At their core, the MSI B850MPower and the MSI MAG B850M Mortar WiFi are remarkably similar boards: both use the AM5 socket with a B850 chipset, share the same Micro-ATX form factor, and offer identical wireless connectivity up to Wi-Fi 7 with Bluetooth 5.4. Both also support easy overclocking, easy BIOS reset, RGB lighting, and come backed by a 3-year warranty. For most users evaluating general platform features, these two boards are essentially equivalent.
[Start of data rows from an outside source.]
(** The stored headers that the search name matches, in order. *)
Definition named (key : list gchar) (headers : http_headers) : list http_header :=
  filter (fun h => name_matches key h = true) (stored headers).

(** Some header of that name has the value [val], up to the case of letters. *)
Definition some_value_is (headers : http_headers) (key val : list gchar) : bool :=
  existsb (fun h => ascii_caseless_eq (header_value h) val) (named key headers).

(** A well-formed header whose buffer length is a [gsize]. *)
Definition header_fits `{Platform} (h : http_header) : Prop :=
  header_wf h /\ Z.of_nat (length (data h)) <= G_MAXSIZE.

(** The number a string of decimal digits denotes. *)
Definition decimal_value (ds : list gchar) : Z :=
  foldl (fun acc c => acc * 10 + (code c - 48)) 0 ds.

(** The largest [gint]. *)
Definition G_MAXINT : Z := 2 ^ 31 - 1.

(** The statuses [request_validate_header] hands to [bad_request]. *)
Definition rejection_statuses : list Z := [505; 400; 413; 417; 411].


(** The strings after the empty ones at the head of the list. *)
Fixpoint skip_empty (vs : list GString) : list GString :=
  match vs with
  | [] :: rest => skip_empty rest
  | _ => vs
  end.


(** * Properties *)

(** ** Characters and comparisons *)

Lemma code_range c : 0 <= code c < 256.
Proof.
  unfold code. pose proof (N_ascii_bounded c). lia.
Qed.

Lemma code_ascii_of_N n : 0 <= n < 256 -> code (ascii_of_N (Z.to_N n)) = n.
Proof.
  intros Hn. unfold code. rewrite N_ascii_embedding by lia. lia.
Qed.

Lemma code_TOLOWER c :
  code (TOLOWER c) = if (65 <=? code c) && (code c <=? 90) then code c + 32 else code c.
Proof.
  unfold TOLOWER. pose proof (code_range c).
  destruct ((65 <=? code c) && (code c <=? 90)) eqn:E; [|done].
  rewrite code_ascii_of_N; lia.
Qed.

Lemma is_nul_TOLOWER c : is_nul (TOLOWER c) = is_nul c.
Proof.
  unfold is_nul. rewrite code_TOLOWER.
  destruct ((65 <=? code c) && (code c <=? 90)) eqn:E; [|done]. lia.
Qed.

(** Against a name without NUL, the counted comparison of glib is the
    comparison of the specification on the first bytes of the buffer. *)
Lemma g_ascii_strncasecmp_caseless key d :
  nul_free key ->
  (g_ascii_strncasecmp key d (length key) =? 0)
  = ascii_caseless_eq key (take (length key) d).
Proof.
  intros Hkey. revert d. induction Hkey as [|c key Hc _ IH]; intros d; [done|].
  cbn [length g_ascii_strncasecmp peek tail].
  rewrite Hc. cbn [orb].
  assert (code c <> 0) as Hc0 by (unfold is_nul in Hc; lia).
  destruct d as [|x d]; cbn [peek tail take ascii_caseless_eq].
  { change (is_nul NUL) with true. change (code NUL) with 0.
    apply Z.eqb_neq. lia. }
  destruct (is_nul x) eqn:Hx.
  - assert (code x = 0) as Hx0 by (unfold is_nul in Hx; lia).
    pose proof (is_nul_TOLOWER c) as Hlc. pose proof (is_nul_TOLOWER x) as Hlx.
    unfold is_nul in Hlc, Hlx.
    assert ((code (TOLOWER c) =? code (TOLOWER x)) = false) as -> by lia.
    cbn [andb]. apply Z.eqb_neq. lia.
  - destruct (code (TOLOWER c) =? code (TOLOWER x)) eqn:E; cbn [negb andb].
    + apply IH.
    + apply Z.eqb_neq. lia.
Qed.

(** Between two strings without NUL, [g_ascii_strcasecmp] returning 0 is the
    comparison of the specification. *)
Lemma g_ascii_strcasecmp_caseless a b :
  nul_free a -> nul_free b ->
  (g_ascii_strcasecmp a b =? 0) = ascii_caseless_eq a b.
Proof.
  intros Ha. revert b. induction Ha as [|c a Hc _ IH]; intros b Hb.
  - destruct Hb as [|y b Hy _]; cbn [g_ascii_strcasecmp peek ascii_caseless_eq].
    + reflexivity.
    + change (code NUL) with 0. unfold is_nul in Hy. apply Z.eqb_neq. lia.
  - cbn [g_ascii_strcasecmp]. rewrite Hc. cbn [orb].
    assert (code c <> 0) as Hc0 by (unfold is_nul in Hc; lia).
    destruct Hb as [|y b Hy Hb]; cbn [peek tail ascii_caseless_eq].
    + change (is_nul NUL) with true. change (code NUL) with 0.
      apply Z.eqb_neq. lia.
    + rewrite Hy.
      destruct (code (TOLOWER c) =? code (TOLOWER y)) eqn:E; cbn [negb andb].
      * by apply IH.
      * apply Z.eqb_neq. lia.
Qed.

Lemma key_hit_name_matches key h :
  nul_free key -> key_hit key h = name_matches key h.
Proof.
  intros Hkey. unfold key_hit, name_matches, header_name.
  rewrite g_ascii_strncasecmp_caseless by done.
  destruct (Nat.eqb_spec (keylen h) (length key)) as [->|Hne].
  - by rewrite Nat.eqb_refl.
  - destruct (Nat.eqb_spec (length key) (keylen h)); [congruence|done].
Qed.

(** ** Walks over a queue *)

Section ScanFacts.
Context {A : Type} (hit : A -> bool).

Lemma scan_forward_bounds slots i l :
  scan_forward hit slots i = Some l -> (i <= l < i + length slots)%nat.
Proof.
  revert i; induction slots as [|s rest IH]; intros i; cbn [scan_forward length];
    [done|].
  destruct (hit_slot hit s); [intros [= <-]; lia|].
  intros Hl%IH. lia.
Qed.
The meaningful differences come down to two specific features. The MAG B850M Mortar WiFi includes dual BIOS, which means a second backup chip can automatically recover a corrupted firmware — a genuine safety net for overclockers or anyone flashing experimental BIOS updates. The B850MPower lacks this, which introduces a small but real risk during BIOS updates. On the flip side, the B850MPower supports aptX audio codec, enabling higher-quality, lower-latency Bluetooth audio with compatible devices and headphones — a perk the Mortar WiFi does not offer.
On balance, the MAG B850M Mortar WiFi holds a slight general-use edge in this category: dual BIOS is a broadly useful safety feature that benefits a wide range of users, whereas aptX support on the B850MPower is only relevant to those specifically using aptX-compatible Bluetooth audio gear. Unless high-fidelity wireless audio is a priority, the Mortar WiFi's redundancy protection is the more universally impactful differentiator here.